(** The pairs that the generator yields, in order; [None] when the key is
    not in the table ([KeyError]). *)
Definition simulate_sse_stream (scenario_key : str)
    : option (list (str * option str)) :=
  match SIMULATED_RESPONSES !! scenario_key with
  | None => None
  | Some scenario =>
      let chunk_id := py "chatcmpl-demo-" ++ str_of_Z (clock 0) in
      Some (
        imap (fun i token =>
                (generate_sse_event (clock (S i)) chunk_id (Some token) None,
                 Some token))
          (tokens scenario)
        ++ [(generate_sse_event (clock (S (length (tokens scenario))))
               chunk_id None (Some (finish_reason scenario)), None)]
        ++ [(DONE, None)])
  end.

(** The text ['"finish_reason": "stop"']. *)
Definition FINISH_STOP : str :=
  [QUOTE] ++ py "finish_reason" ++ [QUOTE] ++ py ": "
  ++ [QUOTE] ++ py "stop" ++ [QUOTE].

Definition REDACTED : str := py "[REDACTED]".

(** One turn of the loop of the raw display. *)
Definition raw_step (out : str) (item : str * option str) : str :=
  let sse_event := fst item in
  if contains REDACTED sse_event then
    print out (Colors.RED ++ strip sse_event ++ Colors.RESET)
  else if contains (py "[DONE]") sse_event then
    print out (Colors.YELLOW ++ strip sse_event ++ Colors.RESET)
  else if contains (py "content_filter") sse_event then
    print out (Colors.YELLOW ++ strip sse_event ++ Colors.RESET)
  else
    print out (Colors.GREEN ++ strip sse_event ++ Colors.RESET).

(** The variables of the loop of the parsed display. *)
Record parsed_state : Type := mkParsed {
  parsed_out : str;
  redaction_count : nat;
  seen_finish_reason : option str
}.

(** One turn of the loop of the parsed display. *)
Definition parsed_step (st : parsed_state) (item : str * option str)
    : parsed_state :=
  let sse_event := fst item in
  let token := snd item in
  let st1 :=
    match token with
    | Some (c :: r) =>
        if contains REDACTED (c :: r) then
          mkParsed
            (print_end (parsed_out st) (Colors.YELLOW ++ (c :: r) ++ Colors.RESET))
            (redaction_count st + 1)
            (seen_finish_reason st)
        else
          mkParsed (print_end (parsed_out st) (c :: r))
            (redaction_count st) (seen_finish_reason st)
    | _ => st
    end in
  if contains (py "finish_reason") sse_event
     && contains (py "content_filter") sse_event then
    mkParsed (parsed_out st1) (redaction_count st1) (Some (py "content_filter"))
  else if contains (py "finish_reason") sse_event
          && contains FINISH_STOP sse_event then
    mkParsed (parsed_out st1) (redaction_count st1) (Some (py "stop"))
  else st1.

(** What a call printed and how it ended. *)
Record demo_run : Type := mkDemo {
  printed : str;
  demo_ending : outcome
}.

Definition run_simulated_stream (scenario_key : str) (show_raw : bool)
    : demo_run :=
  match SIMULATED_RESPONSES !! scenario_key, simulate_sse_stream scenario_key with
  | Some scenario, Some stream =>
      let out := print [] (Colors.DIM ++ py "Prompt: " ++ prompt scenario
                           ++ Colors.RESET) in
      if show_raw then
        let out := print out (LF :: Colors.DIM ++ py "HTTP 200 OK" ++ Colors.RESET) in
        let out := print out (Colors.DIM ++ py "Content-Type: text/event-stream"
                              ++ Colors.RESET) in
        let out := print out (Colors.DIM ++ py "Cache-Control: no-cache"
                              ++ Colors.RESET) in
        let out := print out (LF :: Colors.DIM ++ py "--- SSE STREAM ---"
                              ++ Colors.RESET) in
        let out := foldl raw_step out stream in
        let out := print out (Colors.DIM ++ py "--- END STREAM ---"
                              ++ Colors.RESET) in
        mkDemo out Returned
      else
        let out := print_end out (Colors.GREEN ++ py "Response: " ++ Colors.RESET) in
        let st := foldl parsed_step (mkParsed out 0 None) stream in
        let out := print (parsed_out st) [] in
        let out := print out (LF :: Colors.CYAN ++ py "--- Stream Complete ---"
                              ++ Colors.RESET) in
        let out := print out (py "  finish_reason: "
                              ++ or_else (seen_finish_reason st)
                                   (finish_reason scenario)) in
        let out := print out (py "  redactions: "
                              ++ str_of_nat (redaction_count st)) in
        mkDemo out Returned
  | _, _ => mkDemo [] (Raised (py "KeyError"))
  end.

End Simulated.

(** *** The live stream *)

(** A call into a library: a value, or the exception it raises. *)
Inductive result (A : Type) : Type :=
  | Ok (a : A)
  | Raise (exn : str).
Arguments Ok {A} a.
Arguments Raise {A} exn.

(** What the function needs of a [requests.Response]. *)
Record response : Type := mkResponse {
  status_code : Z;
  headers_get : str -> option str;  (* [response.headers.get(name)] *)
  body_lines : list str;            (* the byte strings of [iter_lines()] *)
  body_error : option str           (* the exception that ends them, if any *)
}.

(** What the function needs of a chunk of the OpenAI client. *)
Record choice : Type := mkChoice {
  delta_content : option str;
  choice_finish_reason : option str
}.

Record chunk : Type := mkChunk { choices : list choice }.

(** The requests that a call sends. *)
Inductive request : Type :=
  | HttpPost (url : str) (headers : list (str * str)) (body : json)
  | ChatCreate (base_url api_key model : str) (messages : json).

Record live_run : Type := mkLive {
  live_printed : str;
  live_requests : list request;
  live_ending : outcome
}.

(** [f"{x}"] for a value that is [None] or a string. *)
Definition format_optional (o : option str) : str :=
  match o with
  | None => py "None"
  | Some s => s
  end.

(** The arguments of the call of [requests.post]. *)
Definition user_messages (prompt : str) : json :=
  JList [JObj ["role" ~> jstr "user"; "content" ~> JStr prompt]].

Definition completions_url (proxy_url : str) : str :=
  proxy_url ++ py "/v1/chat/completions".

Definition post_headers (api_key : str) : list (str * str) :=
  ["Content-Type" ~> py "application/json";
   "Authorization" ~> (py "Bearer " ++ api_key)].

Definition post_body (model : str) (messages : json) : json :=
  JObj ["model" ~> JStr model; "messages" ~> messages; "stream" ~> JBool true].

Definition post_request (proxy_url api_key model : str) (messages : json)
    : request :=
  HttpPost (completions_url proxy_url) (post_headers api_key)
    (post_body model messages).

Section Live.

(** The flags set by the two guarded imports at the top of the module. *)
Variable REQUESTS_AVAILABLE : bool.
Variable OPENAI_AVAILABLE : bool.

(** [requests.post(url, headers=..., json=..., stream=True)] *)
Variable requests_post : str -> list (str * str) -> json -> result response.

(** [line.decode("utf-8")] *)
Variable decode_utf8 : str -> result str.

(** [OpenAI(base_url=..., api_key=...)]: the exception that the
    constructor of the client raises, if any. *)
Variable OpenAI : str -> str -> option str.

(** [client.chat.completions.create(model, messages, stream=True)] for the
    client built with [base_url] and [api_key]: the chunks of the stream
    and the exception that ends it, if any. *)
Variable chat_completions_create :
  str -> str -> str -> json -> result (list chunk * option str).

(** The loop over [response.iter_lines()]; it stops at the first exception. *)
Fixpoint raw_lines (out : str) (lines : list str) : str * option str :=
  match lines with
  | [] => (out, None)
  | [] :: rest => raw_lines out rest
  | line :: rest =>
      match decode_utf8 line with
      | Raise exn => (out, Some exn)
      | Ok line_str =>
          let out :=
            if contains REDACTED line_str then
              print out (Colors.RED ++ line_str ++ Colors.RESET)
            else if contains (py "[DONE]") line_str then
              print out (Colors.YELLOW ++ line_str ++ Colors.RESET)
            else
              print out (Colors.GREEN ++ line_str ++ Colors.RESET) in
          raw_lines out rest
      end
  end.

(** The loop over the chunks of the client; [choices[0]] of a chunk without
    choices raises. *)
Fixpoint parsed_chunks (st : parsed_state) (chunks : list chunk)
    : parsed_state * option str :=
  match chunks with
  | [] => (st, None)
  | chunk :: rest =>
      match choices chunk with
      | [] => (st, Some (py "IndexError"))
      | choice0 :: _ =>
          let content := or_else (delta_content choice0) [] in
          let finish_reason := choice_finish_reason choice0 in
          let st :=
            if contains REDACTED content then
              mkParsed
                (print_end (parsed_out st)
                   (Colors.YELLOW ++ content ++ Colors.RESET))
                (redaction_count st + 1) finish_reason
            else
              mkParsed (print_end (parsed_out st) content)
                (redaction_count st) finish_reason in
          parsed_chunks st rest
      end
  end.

§ Exercise directions
Could you set down, exactly as written, the lines above between the one holding "choice_finish_reason : option str" and the one holding "Definition user_messages (prompt", inclusive, and nothing more?

§ Task response
  choice_finish_reason : option str
}.

Record chunk : Type := mkChunk { choices : list choice }.

(** The requests that a call sends. *)
Inductive request : Type :=
  | HttpPost (url : str) (headers : list (str * str)) (body : json)
  | ChatCreate (base_url api_key model : str) (messages : json).

Record live_run : Type := mkLive {
  live_printed : str;
  live_requests : list request;
  live_ending : outcome
}.

(** [f"{x}"] for a value that is [None] or a string. *)
Definition format_optional (o : option str) : str :=
  match o with
  | None => py "None"
  | Some s => s
  end.

(** The arguments of the call of [requests.post]. *)
Definition user_messages (prompt : str) : json :=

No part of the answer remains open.